A meu ver, o que há de verdadeiramente sintomático em "O Código Da Vinci" é o rebaixamento do mistério a enigma. Pondo as coisas em termos simples, enigmas têm solução, enquanto mistérios não a têm. Indo de um a outro livro de sucesso atual, mas de diferente envergadura, quando, no "Ensaio sobre a Lucidez", de Saramago (continuação do "Ensaio sobre a Cegueira"), que, entre muitas outras coisas, é uma deliciosa piada de agente secreto português, o Comissário muda de lado ao recordar uma frase -"Nascemos, e nesse momento é como se tivéssemos firmado um pacto para toda a vida, mas o dia pode chegar em que nos perguntemos, Quem assinou isto por mim"-, estamos diante do mistério do próprio nome, não como designação, mas como assinatura da existência. Não há resposta para tal mistério, salvo a vida, salvo a ação e a morte conseqüente. Todavia, de "san graal" para "sang real", de "Amon, L'Isa" para "Mona Lisa" e para outras dezenas de charadas de inspiração ainda mais rasa, a solução é clara, mata-se a charada, ou melhor, esta se suicida de vergonha.
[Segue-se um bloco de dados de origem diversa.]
Lemma returns_ok s s' : ffi_inv s → returns s = Some s' → ffi_inv s'.
Proof.
  intros (B & I & a0 & h & ph & c & fl & Hok) Hp.
  pose proof (segment_in_flight _ _ _ _ _ _ (fo_segment _ _ _ _ _ _ _ _ Hok)) as ->.
  assert (Hs : f_started s = true).
  { destruct (f_started s) eqn:E; [done|]. unfold returns in Hp. by rewrite (fo_started _ _ _ _ _ _ _ _ Hok E) in Hp. }
  pose proof (fo_phase _ _ _ _ _ _ _ _ Hok) as Hph.
  pose proof (fo_closing _ _ _ _ _ _ _ _ Hok) as Hcl.
  pose proof (fo_cancelled _ _ _ _ _ _ _ _ Hok) as Hca.
  unfold returns in Hp. destruct (run_pc s) eqn:Epc; try done; cbn in Hph, Hcl, Hca; subst ph; simplify_eq.
  all: first [by eapply announced_ok|by eapply delivered_ok|eapply closed_ok; try done].
  by eexists.
Qed.

Lemma cancel_ok sp s s' : ffi_inv s → cancel sp s = Some s' → ffi_inv s'.
Proof.
  intros (B & I & a0 & h & ph & c & fl & Hok) Hp.
  destruct Hok as [H1 H2 H3 H4 H5 H6 H7 H8 H9]. unfold cancel in Hp. cbn [terminal] in Hp.
  assert (Hc : cancelled s = false ∧ finished ph = false ∧
    s' = goto (if sp then TailShutdown else NoTail)
           (MkFfi (queue s) (sent s) (f_started s) (f_stopped s) (announced s) (terminal s)
              (tunnel s) (run_pc s) true (calls s))).
  { destruct (run_pc s); try done; cbn in H2, H8; subst ph; cbn in H7; rewrite H7 in Hp;
      injection Hp as <-; rewrite ?H7; by split_and!. }
  destruct Hc as (Hc & Hf & ->). rewrite Hc in H1. destruct H1 as (-> & -> & ->). cbn in H4.
  exists (calls s), (h ++ fl), (announced s), [], Idle, [], [].
  split; cbn; try done; try (by destruct sp).
  - exists h, ph, fl. by rewrite H4.
  - by rewrite app_nil_r.
  - by rewrite orb_false_r.
  - by rewrite H6, <-app_assoc.
  - by rewrite H7.
  - intros E. specialize (H9 E). by rewrite H9 in Hp.
Qed.
(* ===== verification/Member.v ===== *)
(** * Member.v: one connection of the H2 pool, and forwarding

    tunnel-client/src/client.rs: [H2Shared], [H2Pooled::attempt] (connect, control
    exchange against the PING loop, serving) and how its shared-state calls are the
    member steps of Pool.v; [pipe] and [serve_alpn_challenge], the tasks that streams
    are handed to, and the set that owns them ([reap], [spawn_challenge]). *)

From S2P Require Import Prelude Async RustStr CertProvisioner Framing Registry Admission Key.
From S2P Require Import ClientTls Identity Relay ClientExchange Retry Pool.
Open Scope string_scope.
Open Scope Z_scope.
Open Scope list_scope.
Open Scope tunnel_scope.

(** ** The environment of an attempt *)

Inductive member_error :=
| ConnectFailed (e : connect_error)
| ExchangeFailed (e : client_error)
| PingDied (cause : string)
| AcceptorFailed (e : client_error).

Inductive mop :=
| MNet (o : cop)                       (** while connecting *)
| MCli (o : kop)                       (** in the control exchange *)
| MPing                                (** has the PING loop ended? *)
| MRecordFailure (e : member_error)    (** [shared.record_failure] *)
| MReject (reason : string)            (** [shared.rejected.send_replace(Some(..))] *)
| MUp                                  (** [live.up()] *)
| MDown (cause : string) (stopped : bool)
| MStopped
| MStreams                             (** what [h2.accept()] and the PING loop give *)
| MReap
| MSpawnPipe (acc : TlsAcceptor) (target : string).

Definition mans (o : mop) : Type :=
  match o with
  | MNet o => cans o
  | MCli o => kans o
  | MPing => option string
  | MStopped => bool
  | MStreams => list bool * option string   (** responses sent or not; the PING cause *)
  | _ => unit
  end.

Definition mawaits (o : mop) : bool :=
  match o with
  | MNet o => cawaits o
  | MCli o => kawaits o
  | MStreams => true
  | _ => false
  end.

Definition mem : iface := Iface mop mans mawaits.

Definition on_net {A} (p : prog net A) : prog mem A := embed (I := net) (J := mem) MNet (λ _ x, x) p.
Definition on_cli {A} (p : prog cli A) : prog mem A := embed (I := cli) (J := mem) MCli (λ _ x, x) p.

(** ** [H2Pooled::attempt] *)

(** [H2Shared]; the identity fields are those of the connection. *)
Record H2Shared := MkShared {
  sh_tag : string;
  sh_server_addr : string;
  sh_local_addr : string;
  sh_conn : Connection;
  sh_provisioner : bool;
  sh_policy : ReconnectPolicy;
  sh_keepalive : H2KeepAlive.t;
}.

(** The PING future: without a [PingPong] it never resolves. *)
Definition ping (ping_pong : bool) : prog mem (option string) :=
  if ping_pong then call (I := mem) MPing else Ret None.

(** The serving loop over the streams accepted. *)
Fixpoint h2_forward (acc : TlsAcceptor) (target : string) (streams : list bool) : prog mem unit :=
  match streams with
  | [] => Ret tt
  | responded :: streams =>
      call (I := mem) MReap ;;!
      (if responded : bool then call (I := mem) (MSpawnPipe acc target) else Ret tt) ;;!
      h2_forward acc target streams
  end.

Section attempt.
Context `{Crypto, TlsLibs} (from_utf8_lossy : bytes → string).

(** The exchange gave a chain: the member comes up and serves. *)
Definition serve_member (sh : H2Shared) (tunnel_certs : list bytes) : prog mem bool :=
  let conn := sh_conn sh in
  let fail (e : member_error) := call (I := mem) (MRecordFailure e) ;;! Ret false in
  let key := if sh_provisioner sh then identity_keypair conn else agent_keypair conn in
  match build_tls_acceptor key tunnel_certs with
  | Err e => fail (AcceptorFailed e)
  | Ok acc =>
      call (I := mem) MUp ;;!
      r <-! call (I := mem) MStreams ;;
      h2_forward acc (sh_local_addr sh) (fst (r : list bool * option string)) ;;!
      stopped <-! call (I := mem) MStopped ;;
      call (I := mem) (MDown (default "connection dropped" (snd r)) stopped) ;;!
      Ret true
  end.

Definition attempt (sh : H2Shared) : prog mem bool :=
  let conn := sh_conn sh in
  let fail (e : member_error) := call (I := mem) (MRecordFailure e) ;;! Ret false in
  connected <-! on_net (connect_within (connect_timeout (sh_policy sh)) (sh_server_addr sh)
                          (connect_h2 (sh_server_addr sh) (conn_tls conn))) ;;
  match connected with
  | Err e => fail (ConnectFailed e)
  | Ok (_, ping_pong) =>
      exchanged <-! interrupt (ping ping_pong)
        (on_cli (h2_ctrl_exchange parse_cert_chain_pem from_utf8_lossy conn (sh_provisioner sh))) ;;
      match exchanged with
      | inl cause => fail (PingDied cause)
      | inr (Err (RelayRejected reason)) => call (I := mem) (MReject reason) ;;! Ret false
      | inr (Err e) => fail (ExchangeFailed e)
      | inr (Ok tunnel_certs) => serve_member sh tunnel_certs
      end
  end.
End attempt.

(** ** The task set of a session

    [tokio::task::JoinSet]: for each task in it, whether it has finished. *)

Module JoinSet.
Definition t := list bool.
Definition new : t := [].
Definition spawn (s : t) : t := s ++ [false].
(** Takes one finished task out, if there is one. *)
Fixpoint try_join_next (s : t) : option t :=
  match s with
  | [] => None
  | true :: s => Some s
  | false :: s => s' ← try_join_next s; Some (false :: s')
  end.
End JoinSet.

(** [while set.try_join_next().is_some() {}]: at most one pass per task. *)
Fixpoint reap_loop (fuel : nat) (set : JoinSet.t) : JoinSet.t :=
  match fuel with
  | O => set
  | S fuel => match JoinSet.try_join_next set with Some set => reap_loop fuel set | None => set end
  end.
Definition reap (set : JoinSet.t) : JoinSet.t := reap_loop (length set) set.

Definition spawn_challenge (set : JoinSet.t) : JoinSet.t := JoinSet.spawn (reap set).

Lemma try_join_next_spec s :
  match JoinSet.try_join_next s with
  | Some s' => length s = S (length s') ∧ List.filter negb s' = List.filter negb s
  | None => List.filter negb s = s
  end.
Proof.
  induction s as [|[] s IH]; [done|done|]. simpl.
  destruct (JoinSet.try_join_next s) as [s'|]; simpl; [destruct IH; split; congruence|congruence].
Qed.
A realidade como texto cifrado -e muito mal cifrado no caso presente- corresponde a uma visão do mundo em franca difusão. Dir-se-ia que nos cansamos de lutar contra sermos enganados e passamos a desejar o engano, a querer dele participar ativamente. Afinal, um texto cifrado é uma comunicação entre dois especialistas, o que a cifrou e o que a decifrou. No meio, estamos nós, os que não compreendem a realidade cifrada. As armas de destruição em massa que Bush procura no Iraque estão, ao que consta, estocadas entre os arbustos do seu jardim; mas a hipótese terrorista é suficiente para que se aceitem invasão, assassínio e torturas. As promessas eleitorais não se vão cumprir, é notório, mas circularam e voltarão a circular dentro em pouco, dando seguimento ao processo de recompra de bilhetes corridos. O crime da semana é solucionado, explicam-se os motivos inconscientes e as razões sociais; depois a solução é desmentida e o interesse morre. Não fazendo mais sentido do que um papa na Inglaterra, decerto a realidade deve conter alguma mensagem cifrada. Resta-nos esperar que alguém a decifre.
Potencializando a suspeita de uma realidade cifrada da terra para os céus, não é de estranhar que a religião correspondente decaia do mistério do humano para a hipótese conspirativa e, desta, à simples charada. Aliás, "O Código Da Vinci" não versa sobre o cristianismo, fique descansado, mas sobre os projetos de terceirização corporativa da divindade. E, convenhamos, um professor de simbologia religiosa guiado por uma criptógrafa policial constitui uma poderosa imagem de nossa época, versão contemporânea do "Cego Guiando Outros Cegos", do velho Brueghel. Leia e constate.


Fabio Herrmann é professor da Pontifícia Universidade Católica (PUC-SP) e analista da Sociedade Brasileira de Psicanálise de São Paulo. É autor de "A Infância de Adão" (ed. Casa do Psicólogo).